Saved data entries:
————————
(** A period and its summary. *)
Record ecForecast := { fc_Period : ecLangStr; fc_TextSummary : ecLangStr }.
Definition dec_ecPeriod : decoder ecLangStr := dec_struct (fun x => field ["textForecastName"] "textForecastName" dec_ecLangStr x).
Definition dec_ecForecast : decoder ecForecast := dec_struct (fun x =>
  let f {B} := @field B ["period"; "textSummary"] in
  Build_ecForecast <$$> f "period" dec_ecPeriod (fc_Period x) <*> f "textSummary" dec_ecLangStr (fc_TextSummary x)).
Definition dec_ecForecastGroup : decoder (list ecForecast) := dec_struct (fun x =>
  field ["forecasts"] "forecasts" (dec_slice (Build_ecForecast zero_ecLangStr zero_ecLangStr) dec_ecForecast) x).

Record ecProperties := {
  ep_Name : ecLangStr; ep_Region : ecLangStr; ep_CurrentConditions : option ecCurrentCond; ep_ForecastGroup : option (list ecForecast);
  ep_Warnings : option json; ep_URL : ecLangStr }.
Definition zero_ecProperties : ecProperties := Build_ecProperties zero_ecLangStr zero_ecLangStr None None None zero_ecLangStr.
Definition dec_ecProperties : decoder ecProperties := dec_struct (fun x =>
  let f {B} := @field B ["name"; "region"; "currentConditions"; "forecastGroup"; "warnings"; "url"] in
  Build_ecProperties
    <$$> f "name" dec_ecLangStr (ep_Name x) <*> f "region" dec_ecLangStr (ep_Region x)
    <*> f "currentConditions" (dec_ptr zero_ecCurrentCond dec_ecCurrentCond) (ep_CurrentConditions x)
    <*> f "forecastGroup" (dec_ptr [] dec_ecForecastGroup) (ep_ForecastGroup x)
    <*> f "warnings" dec_raw (ep_Warnings x) <*> f "url" dec_ecLangStr (ep_URL x)).

Definition dec_ecFeature : decoder ecProperties := dec_struct (fun x => field ["properties"] "properties" dec_ecProperties x).
Definition dec_ecFeatureCollection : decoder (list ecProperties) := dec_struct (fun x =>
  field ["features"] "features" (dec_slice zero_ecProperties dec_ecFeature) x).

(** [int64(f)], when it is [f]. *)
Definition float_int64 (f : spec_float) : option Z :=
  match f with
  | S754_zero _ => Some 0
  | S754_finite neg m e =>
      let v := if 0 <=? e then Zpos m * 2 ^ e else Zpos m / 2 ^ (- e) in
      let v := if neg then - v else v in
      if ((0 <=? e) || (Zpos m mod 2 ^ (- e) =? 0)) && (- 2 ^ 63 <=? v) && (v <? 2 ^ 63) then Some v else None
  | _ => None
  end.

(** The text of a value that is neither string nor number, as it was written. *)
Section weather.
Context (raw_text : json -> string).

Definition lv_get (v : ecLangVal) (lang : string) : string :=
  let raw := match lv_Fr v with Some fr => if (lang =? "fr")%string then Some fr else lv_En v | None => lv_En v end in
  match raw with
  | None | Some VNull => ""
  | Some (VStr s) => s
  | Some (VNum t) =>
      match parse_json_float t with
      | Some f => match float_int64 f with Some i => fmt_d i | None => fmt_fixed 1 f end
      | None => t
      end
  | Some v => raw_text v
  end.

Definition given (s text : string) : string := if (s =? "")%string then "" else text.
Definition degree : string := utf8_encode 176.

Definition wind_text (lang : string) (w : ecWind) : string :=
  let speed := lv_get (vf_Value (wd_Speed w)) lang in
  let unit_ := ls_get (vf_Units (wd_Speed w)) lang in
  let gust := lv_get (vf_Value (wd_Gust w)) lang in
  given speed (ls_get (wd_Direction w) lang +:+ " " +:+ speed +:+ " " +:+ unit_
               +:+ (if negb (gust =? "")%string && negb (gust =? "0")%string then " (gusting " +:+ gust +:+ " " +:+ unit_ +:+ ")" else "")).

Definition pressure_text (lang : string) (p : ecPressure) : string :=
  let val := lv_get (pr_Value p) lang in
  let tendency := ls_get (pr_Tendency p) lang in
  given val (val +:+ " " +:+ ls_get (pr_Units p) lang +:+ given tendency (" (" +:+ tendency +:+ ")")).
————————
**Task item**. Print out every entry, keeping each one exact.

**Answer to the problem**.
(** A period and its summary. *)
Record ecForecast := { fc_Period : ecLangStr; fc_TextSummary : ecLangStr }.
Definition dec_ecPeriod : decoder ecLangStr := dec_struct (fun x => field ["textForecastName"] "textForecastName" dec_ecLangStr x).
Definition dec_ecForecast : decoder ecForecast := dec_struct (fun x =>
  let f {B} := @field B ["period"; "textSummary"] in
  Build_ecForecast <$$> f "period" dec_ecPeriod (fc_Period x) <*> f "textSummary" dec_ecLangStr (fc_TextSummary x)).
Definition dec_ecForecastGroup : decoder (list ecForecast) := dec_struct (fun x =>
  field ["forecasts"] "forecasts" (dec_slice (Build_ecForecast zero_ecLangStr zero_ecLangStr) dec_ecForecast) x).

Record ecProperties := {
  ep_Name : ecLangStr; ep_Region : ecLangStr; ep_CurrentConditions : option ecCurrentCond; ep_ForecastGroup : option (list ecForecast);
  ep_Warnings : option json; ep_URL : ecLangStr }.
Definition zero_ecProperties : ecProperties := Build_ecProperties zero_ecLangStr zero_ecLangStr None None None zero_ecLangStr.
Definition dec_ecProperties : decoder ecProperties := dec_struct (fun x =>
  let f {B} := @field B ["name"; "region"; "currentConditions"; "forecastGroup"; "warnings"; "url"] in
  Build_ecProperties
    <$$> f "name" dec_ecLangStr (ep_Name x) <*> f "region" dec_ecLangStr (ep_Region x)
    <*> f "currentConditions" (dec_ptr zero_ecCurrentCond dec_ecCurrentCond) (ep_CurrentConditions x)
    <*> f "forecastGroup" (dec_ptr [] dec_ecForecastGroup) (ep_ForecastGroup x)
    <*> f "warnings" dec_raw (ep_Warnings x) <*> f "url" dec_ecLangStr (ep_URL x)).

Definition dec_ecFeature : decoder ecProperties := dec_struct (fun x => field ["properties"] "properties" dec_ecProperties x).
Definition dec_ecFeatureCollection : decoder (list ecProperties) := dec_struct (fun x =>
  field ["features"] "features" (dec_slice zero_ecProperties dec_ecFeature) x).

(** [int64(f)], when it is [f]. *)
Definition float_int64 (f : spec_float) : option Z :=
  match f with
  | S754_zero _ => Some 0
  | S754_finite neg m e =>
      let v := if 0 <=? e then Zpos m * 2 ^ e else Zpos m / 2 ^ (- e) in
      let v := if neg then - v else v in
      if ((0 <=? e) || (Zpos m mod 2 ^ (- e) =? 0)) && (- 2 ^ 63 <=? v) && (v <? 2 ^ 63) then Some v else None
  | _ => None
  end.

(** The text of a value that is neither string nor number, as it was written. *)
Section weather.
Context (raw_text : json -> string).

Definition lv_get (v : ecLangVal) (lang : string) : string :=
  let raw := match lv_Fr v with Some fr => if (lang =? "fr")%string then Some fr else lv_En v | None => lv_En v end in
  match raw with
  | None | Some VNull => ""
  | Some (VStr s) => s
  | Some (VNum t) =>
      match parse_json_float t with
      | Some f => match float_int64 f with Some i => fmt_d i | None => fmt_fixed 1 f end
      | None => t
      end
  | Some v => raw_text v
  end.

Definition given (s text : string) : string := if (s =? "")%string then "" else text.
Definition degree : string := utf8_encode 176.

Definition wind_text (lang : string) (w : ecWind) : string :=
  let speed := lv_get (vf_Value (wd_Speed w)) lang in
  let unit_ := ls_get (vf_Units (wd_Speed w)) lang in
  let gust := lv_get (vf_Value (wd_Gust w)) lang in
  given speed (ls_get (wd_Direction w) lang +:+ " " +:+ speed +:+ " " +:+ unit_
               +:+ (if negb (gust =? "")%string && negb (gust =? "0")%string then " (gusting " +:+ gust +:+ " " +:+ unit_ +:+ ")" else "")).

Definition pressure_text (lang : string) (p : ecPressure) : string :=
  let val := lv_get (pr_Value p) lang in
  let tendency := ls_get (pr_Tendency p) lang in
  given val (val +:+ " " +:+ ls_get (pr_Units p) lang +:+ given tendency (" (" +:+ tendency +:+ ")")).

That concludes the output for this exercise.